→ WORK INSTRUCTIONS: Reproduce only the stretch of entries below that begins at the first line and ends at the line holding "intros H1 H2.".

→ RECORDS PROVIDED:
Lemma slice_splice_r lo hi d b l : (d + length b <= lo)%nat -> (d <= length l)%nat ->
  slice lo hi (splice d b l) = slice lo hi l.
Proof.
  intros H1 H2. unfold splice. rewrite app_assoc, slice_app_r by (rewrite length_app, length_take; lia).
  rewrite length_app, length_take, Nat.min_l by lia. unfold slice. rewrite drop_drop.
  f_equal; [lia|]. f_equal. lia.
Qed.

Lemma range_splice_disjoint r d b l :
  (r_end r <= d \/ d + length b <= r_start r)%nat -> (d <= length l)%nat ->
  range_bytes (splice d b l) r = range_bytes l r.
Proof. intros [?|?] ?; [by apply slice_splice_l|by apply slice_splice_r]. Qed.

(** * The invariant *)

(** The name range of a field: a prefix of its raw range, as long as the
    name its bytes determine. *)
Definition name_range (start : nat) (b : bytes) : option Range :=
  (fun name : bytes => {| r_start := start; r_end := (start + length name)%nat |}) <$> f_name (field_from_bytes b).

Definition name_ok (b : bytes) (f : HeaderField) : Prop :=
  hf_name f = name_range (r_start (raw f)) (range_bytes b (raw f)).

(** The holes between live fields never touch: coalescing has merged them. *)
Definition separated (l : list Range) : Prop := StronglySorted (fun a b => (r_end a < r_start b)%nat) l.

Record store_ok {T : Target} (s : HeaderStore) : Prop := {
  so_tiling : exists t, (raw <$> fields s) ++ free s ≡ₚ t /\ tiles 0 t (length (arena s));
  so_names : Forall (name_ok (arena s)) (fields s);
  so_separated : separated (free s);
  so_size : len (arena s) <= usize_max;
}.

(** The abstract state: the fields' bytes in output order. *)
Definition view (s : HeaderStore) : list bytes := (fun f => range_bytes (arena s) (raw f)) <$> fields s.

(** The bytes that live fields occupy. *)
Definition live_size (s : HeaderStore) : nat := length (concat (view s)).

Fixpoint total_len (l : list Range) : nat :=
  match l with [] => 0 | r :: l' => r_len r + total_len l' end.

Lemma total_len_app l k : total_len (l ++ k) = (total_len l + total_len k)%nat.
Proof. induction l; simpl; lia. Qed.

#[export] Instance total_len_perm : Proper ((≡ₚ) ==> (=)) total_len.
Proof. induction 1; simpl; lia. Qed.

Lemma tiles_sum a l b : tiles a l b -> (a + total_len l)%nat = b.
Proof. revert a. induction l as [|r l IH]; simpl; intros a; [lia|]. intros (<- & ? & <-%IH). unfold r_len. lia. Qed.

Lemma length_field_from_bytes_name b nm : f_name (field_from_bytes b) = Some nm ->
  (length nm < length b)%nat /\ take (length nm) b = nm.
Proof.
  simpl. intros H. apply fmap_Some in H as (i & Hi & ->).
  apply position_lt in Hi. rewrite length_take in *.
  rewrite Nat.min_l by lia. split; [lia|done].
Qed.

(** [field] reads what the view holds: the raw bytes and the name parsed
    from them. *)
Lemma field_of_ok b f :
  name_ok b f -> (r_start (raw f) <= r_end (raw f))%nat -> (r_end (raw f) <= length b)%nat ->
  field_of b f = field_from_bytes (range_bytes b (raw f)).
Proof.
  intros Hn H1 H2. unfold field_of. rewrite Hn. unfold name_range.
  destruct (f_name (field_from_bytes (range_bytes b (raw f)))) as [nm|] eqn:Hnm;
    unfold field_from_bytes in *; simpl in *; rewrite Hnm; simpl; [|done].
  do 2 f_equal. apply (length_field_from_bytes_name (range_bytes b (raw f))) in Hnm as [Hl Ht].
  unfold range_bytes in *. simpl. rewrite length_slice in Hl by done. rewrite <-Ht at 2.
  unfold slice. rewrite take_take. f_equal. lia.
Qed.

Section facts.
Context {T : Target}.

Lemma so_field_bounds s f :
  store_ok s -> f ∈ fields s -> (r_start (raw f) < r_end (raw f) /\ r_end (raw f) <= length (arena s))%nat.
Proof.
  intros [(t & Hp & Ht) _ _ _] Hf.
  assert (raw f ∈ t) as Hr. { rewrite <-Hp. apply elem_of_app. left. by apply list_elem_of_fmap_2. }
  apply (tiles_elem _ _ _ _ Ht) in Hr. lia.
Qed.

Lemma view_lookup s i b : view s !! i = Some b <-> exists f, fields s !! i = Some f /\ b = range_bytes (arena s) (raw f).
Proof. unfold view. rewrite list_lookup_fmap, fmap_Some. done. Qed.

Lemma so_field s f : store_ok s -> f ∈ fields s ->
  field_of (arena s) f = field_from_bytes (range_bytes (arena s) (raw f)).
Proof.
  intros Hs Hf. destruct (so_field_bounds s f Hs Hf). apply field_of_ok; [|lia|lia].
  destruct Hs as [_ Hn _ _]. rewrite Forall_forall in Hn. auto.
Qed.

Lemma field_view s i : store_ok s -> field s i = field_from_bytes <$> view s !! i.
Proof.
  intros Hs. unfold field, view. rewrite list_lookup_fmap.
  destruct (fields s !! i) as [f|] eqn:Hf; simpl; [|done]. f_equal.
  apply so_field; [done|]. by eapply list_elem_of_lookup_2.
Qed.

Lemma view_nonempty s : store_ok s -> Forall (fun b => b <> []) (view s).
Proof.
  intros Hs. apply Forall_fmap, Forall_forall. intros f Hf Hb.
  apply (so_field_bounds s f Hs) in Hf as [H1 H2]. apply (f_equal length) in Hb.
  unfold range_bytes in Hb. rewrite length_slice in Hb by done. simpl in Hb. lia.
Qed.

Lemma live_size_ranges s : store_ok s -> live_size s = total_len (raw <$> fields s).
Proof.
  intros Hs. unfold live_size, view. pose proof (fun f => so_field_bounds s f Hs) as Hb.
  induction (fields s) as [|f fs IH]; [done|]. rewrite !fmap_cons. cbn [concat total_len].
  rewrite length_app, IH by (intros; apply Hb; by constructor).
  f_equal. unfold range_bytes, r_len. apply length_slice. apply Hb. constructor.
Qed.

Lemma live_size_le s : store_ok s -> (live_size s <= length (arena s))%nat.
Proof.
  intros Hs. rewrite live_size_ranges by done. destruct Hs as [(t & Hp & Ht) _ _ _].
  apply tiles_sum in Ht. rewrite <-Ht, <-Hp, total_len_app. lia.
Qed.

(** Two stores with the same fields whose ranges hold the same bytes have the
    same view and keep their names. *)
Lemma view_arena_change s b fs :
  fs = fields s ->
  (forall f, f ∈ fields s -> range_bytes b (raw f) = range_bytes (arena s) (raw f)) ->
  (fun f => range_bytes b (raw f)) <$> fs = view s /\
  (Forall (name_ok (arena s)) (fields s) -> Forall (name_ok b) fs).
Proof.
  intros -> H. split.
  - unfold view. apply list_fmap_ext. intros i f Hf%list_elem_of_lookup_2. auto.
  - rewrite !Forall_forall. intros Hn f Hf. unfold name_ok. rewrite H by done. by apply Hn.
Qed.

(** * Coalescing *)

Lemma separated_snoc l r :
  separated (l ++ [r]) <-> separated l /\ Forall (fun r' => (r_end r' < r_start r)%nat) l.
Proof.
  unfold separated. split.
  - intros H. split; [by eapply StronglySorted_app_1_l|]. apply Forall_forall. intros r' Hr'.
    eapply (StronglySorted_app_1_elem_of _ _ _ _ _ H); [done|by constructor].
  - intros [H1 H2]. apply StronglySorted_app_2; [|done|repeat constructor].
    intros r1 r2 Hr1 Hr2. apply list_elem_of_singleton in Hr2 as ->. rewrite Forall_forall in H2. auto.
Qed.

Lemma separated_snoc_last l r :
  separated l -> Forall (fun r' => (r_start r' < r_end r')%nat) l ->
  (forall r', last l = Some r' -> (r_end r' < r_start r)%nat) -> separated (l ++ [r]).
Proof.
  intros Hl Hne Hlast. apply separated_snoc. split; [done|].
  destruct l as [|r0 l _] using rev_ind; [constructor|]. rewrite last_snoc in Hlast.
  specialize (Hlast _ eq_refl). apply separated_snoc in Hl as [_ Hl].
  rewrite Forall_app, Forall_singleton in *. destruct Hne as [_ Hne]. split; [|done].
  eapply Forall_impl; [done|]. simpl. intros. lia.
Qed.

(** One step of the merge keeps the tiling: the new range replaces two
    adjacent ones, or is kept. *)
Lemma merge_range_tiles raws acc r rest t n :
  raws ++ (acc ++ r :: rest) ≡ₚ t -> tiles 0 t n ->
  exists t', raws ++ (merge_range acc r ++ rest) ≡ₚ t' /\ tiles 0 t' n.
Proof.
  intros Hp Ht. unfold merge_range.
  destruct (last acc) as [l|] eqn:Hl; [|exists t; by rewrite <-app_assoc].
  destruct (r_end l =? r_start r)%nat eqn:He; [|exists t; by rewrite <-app_assoc].
  apply Nat.eqb_eq in He. apply last_Some in Hl as [acc0 ->].
  rewrite length_snoc. replace (S (length acc0) - 1)%nat with (length acc0) by lia.
  rewrite take_app_length.
  assert (l :: (r :: raws ++ acc0 ++ rest) ≡ₚ t) as Hp' by (rewrite <-Hp; solve_Permutation).
  destruct (tiles_perm_split _ _ _ _ _ Ht Hp') as (t1 & t2 & -> & Hk & H1 & H2).
  assert (r ∈ t1 ++ t2) as Hr by (rewrite <-Hk; by constructor).
  apply tiles_app in Ht as (m & Ht1 & Hm & Hlt & Ht2).
  assert (exists t3, t2 = r :: t3) as [t3 ->].
  { apply elem_of_app in Hr as [Hr|Hr].
    { pose proof (tiles_elem _ _ _ _ Ht1 Hr). apply H1 in Hr. lia. }
    destruct t2 as [|r2 t3]; [by apply not_elem_of_nil in Hr|]. exists t3. f_equal.
    apply elem_of_cons in Hr as [->|Hr]; [done|]. exfalso.
    apply (tiles_cons_le _ _ _ _ _ Ht2) in Hr. destruct Ht2 as [? [? _]]. lia. }
  destruct Ht2 as (_ & Hlt2 & Ht3).
  exists (t1 ++ {| r_start := r_start l; r_end := r_end r |} :: t3). split.
  - assert (raws ++ acc0 ++ rest ≡ₚ t1 ++ t3) as Hk'.
    { apply (Permutation.Permutation_cons_inv (a := r)). rewrite Hk. by rewrite Permutation_middle. }
    rewrite <-(Permutation_middle t1 t3), <-Hk'. solve_Permutation.
  - apply tiles_app. exists m. split; [done|]. simpl. repeat split; auto. lia.
Qed.

Lemma merge_range_separated acc r :
  separated acc -> Forall (fun r' => (r_start r' < r_end r')%nat) acc ->
  (forall l, last acc = Some l -> (r_end l <= r_start r)%nat) -> separated (merge_range acc r).
Proof.
  intros Hs Hne Hl. unfold merge_range. destruct (last acc) as [l|] eqn:Hlast.
  - specialize (Hl _ eq_refl). destruct (Nat.eqb_spec (r_end l) (r_start r)) as [He|He].
    + apply last_Some in Hlast as [acc0 ->]. rewrite length_snoc.
      replace (S (length acc0) - 1)%nat with (length acc0) by lia. rewrite take_app_length.
      apply separated_snoc in Hs as [Hs Hf]. by apply separated_snoc.
    + apply separated_snoc_last; [done..|]. intros r' Hr'. rewrite Hlast in Hr'. injection Hr' as <-. lia.
  - apply last_None in Hlast as ->. repeat constructor.
Qed.

Lemma merge_range_last acc r l :
  last (merge_range acc r) = Some l ->
  r_end l = r_end r /\ (r_start l = r_start r \/ exists l0, last acc = Some l0 /\ r_start l = r_start l0).
Proof.
  unfold merge_range. destruct (last acc) as [l0|] eqn:H0; [destruct (_ =? _)%nat|];
    rewrite last_snoc; intros [= <-]; simpl; eauto.
Qed.

Lemma merge_fold raws L acc t n :
  raws ++ (acc ++ L) ≡ₚ t -> tiles 0 t n -> StronglySorted starts_before L -> separated acc ->
  (forall l, last acc = Some l -> Forall (starts_before l) L) ->
  exists t', raws ++ foldl merge_range acc L ≡ₚ t' /\ tiles 0 t' n /\ separated (foldl merge_range acc L).
Proof.
  revert acc t. induction L as [|r L IH]; intros acc t Hp Ht Hsort Hsep Hlast; simpl.
  { rewrite app_nil_r in Hp. eauto. }
  apply StronglySorted_inv in Hsort as [Hsort Hr].
  destruct (merge_range_tiles _ _ _ _ _ _ Hp Ht) as (t' & Hp' & Ht').
  assert (Forall (fun r' => (r_start r' < r_end r')%nat) acc) as Hne.
  { apply Forall_forall. intros r' Hr'. assert (r' ∈ t) as Hin by (rewrite <-Hp; set_solver).
    apply (tiles_elem _ _ _ _ Ht) in Hin. lia. }
  eapply IH; [done..| |].
  - apply merge_range_separated; [done..|]. intros l Hl. specialize (Hlast _ Hl).
    apply Forall_cons in Hlast as [Hs _]. unfold starts_before in Hs.
    apply last_Some in Hl as [acc0 ->].
    destruct (tiles_perm_disjoint 0 t l r (raws ++ acc0 ++ L) n Ht) as [?|?]; [|done|].
    { rewrite <-Hp. solve_Permutation. }
    rewrite Forall_app, Forall_singleton in Hne.
    assert (r ∈ t) as Hin by (rewrite <-Hp; set_solver). apply (tiles_elem _ _ _ _ Ht) in Hin. lia.
  - intros l (He & [Hs|(l0 & Hl0 & Hs)])%merge_range_last; unfold starts_before in *; rewrite Hs.
    + done.
    + specialize (Hlast _ Hl0). by apply Forall_cons in Hlast as [_ ?].
Qed.

#[local] Instance starts_before_trans : Transitive starts_before.
Proof. intros a b c. unfold starts_before. lia. Qed.
#[local] Instance starts_before_total : Total starts_before.
Proof. intros a b. unfold starts_before. lia. Qed.

(** [coalesce_free] on a store whose holes may touch: it restores the
    invariant and does not change the view. *)
Lemma coalesce_free_ok s :
  (exists t, (raw <$> fields s) ++ free s ≡ₚ t /\ tiles 0 t (length (arena s))) ->
  Forall (name_ok (arena s)) (fields s) -> len (arena s) <= usize_max ->
  store_ok (coalesce_free s) /\ view (coalesce_free s) = view s /\
  fields (coalesce_free s) = fields s /\ ceiling (coalesce_free s) = ceiling s.
Proof.
  intros (t & Hp & Ht) Hn Hsz. unfold coalesce_free.
  destruct (merge_fold (raw <$> fields s) (merge_sort starts_before (free s)) [] t (length (arena s)))
    as (t' & Hp' & Ht' & Hsep); [by rewrite merge_sort_Permutation|done| |constructor|done|].
  { apply (StronglySorted_merge_sort starts_before). }
  set (merged := foldl _ _ _) in *.
  destruct (last merged) as [l|] eqn:Hl; [destruct (Nat.eqb_spec (r_end l) (length (arena s))) as [He|He]|].
  2,3: split; [constructor; eauto|done].
  apply last_Some in Hl as [m0 Hm]. rewrite Hm in *. rewrite length_snoc.
  replace (S (length m0) - 1)%nat with (length m0) by lia. rewrite take_app_length.
  assert (l :: (raw <$> fields s) ++ m0 ≡ₚ t') as Hp2 by (rewrite <-Hp'; solve_Permutation).
  destruct (tiles_perm_split _ _ _ _ _ Ht' Hp2) as (t1 & t2 & -> & Hk & H1 & H2).
  apply tiles_app in Ht' as (m & Ht1 & <- & Hlt & Ht2). rewrite He in Ht2.
  apply tiles_nil_eq in Ht2 as ->. rewrite app_nil_r in Hk.
  assert (forall f, f ∈ fields s -> range_bytes (take (r_start l) (arena s)) (raw f) = range_bytes (arena s) (raw f)) as Hr.
  { intros f Hf. apply slice_take. apply H1. rewrite <-Hk. apply elem_of_app. left. by apply list_elem_of_fmap_2. }
  destruct (view_arena_change s _ _ eq_refl Hr) as [Hv Hn'].
  split; [|done]. constructor; simpl; auto.
  - exists t1. split; [done|]. rewrite length_take, Nat.min_l by lia. done.
  - by apply separated_snoc in Hsep as [? _].
  - rewrite length_take. lia.
Qed.

(** * Removal *)

Lemma view_delete s i : view {| arena := arena s; fields := delete i (fields s); free := free s; ceiling := ceiling s |}
  = delete i (view s).
Proof. unfold view. simpl. apply list_fmap_delete. Qed.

→ EXERCISE ANSWER:
Lemma slice_splice_r lo hi d b l : (d + length b <= lo)%nat -> (d <= length l)%nat ->
  slice lo hi (splice d b l) = slice lo hi l.
Proof.
  intros H1 H2. unfold splice. rewrite app_assoc, slice_app_r by (rewrite length_app, length_take; lia).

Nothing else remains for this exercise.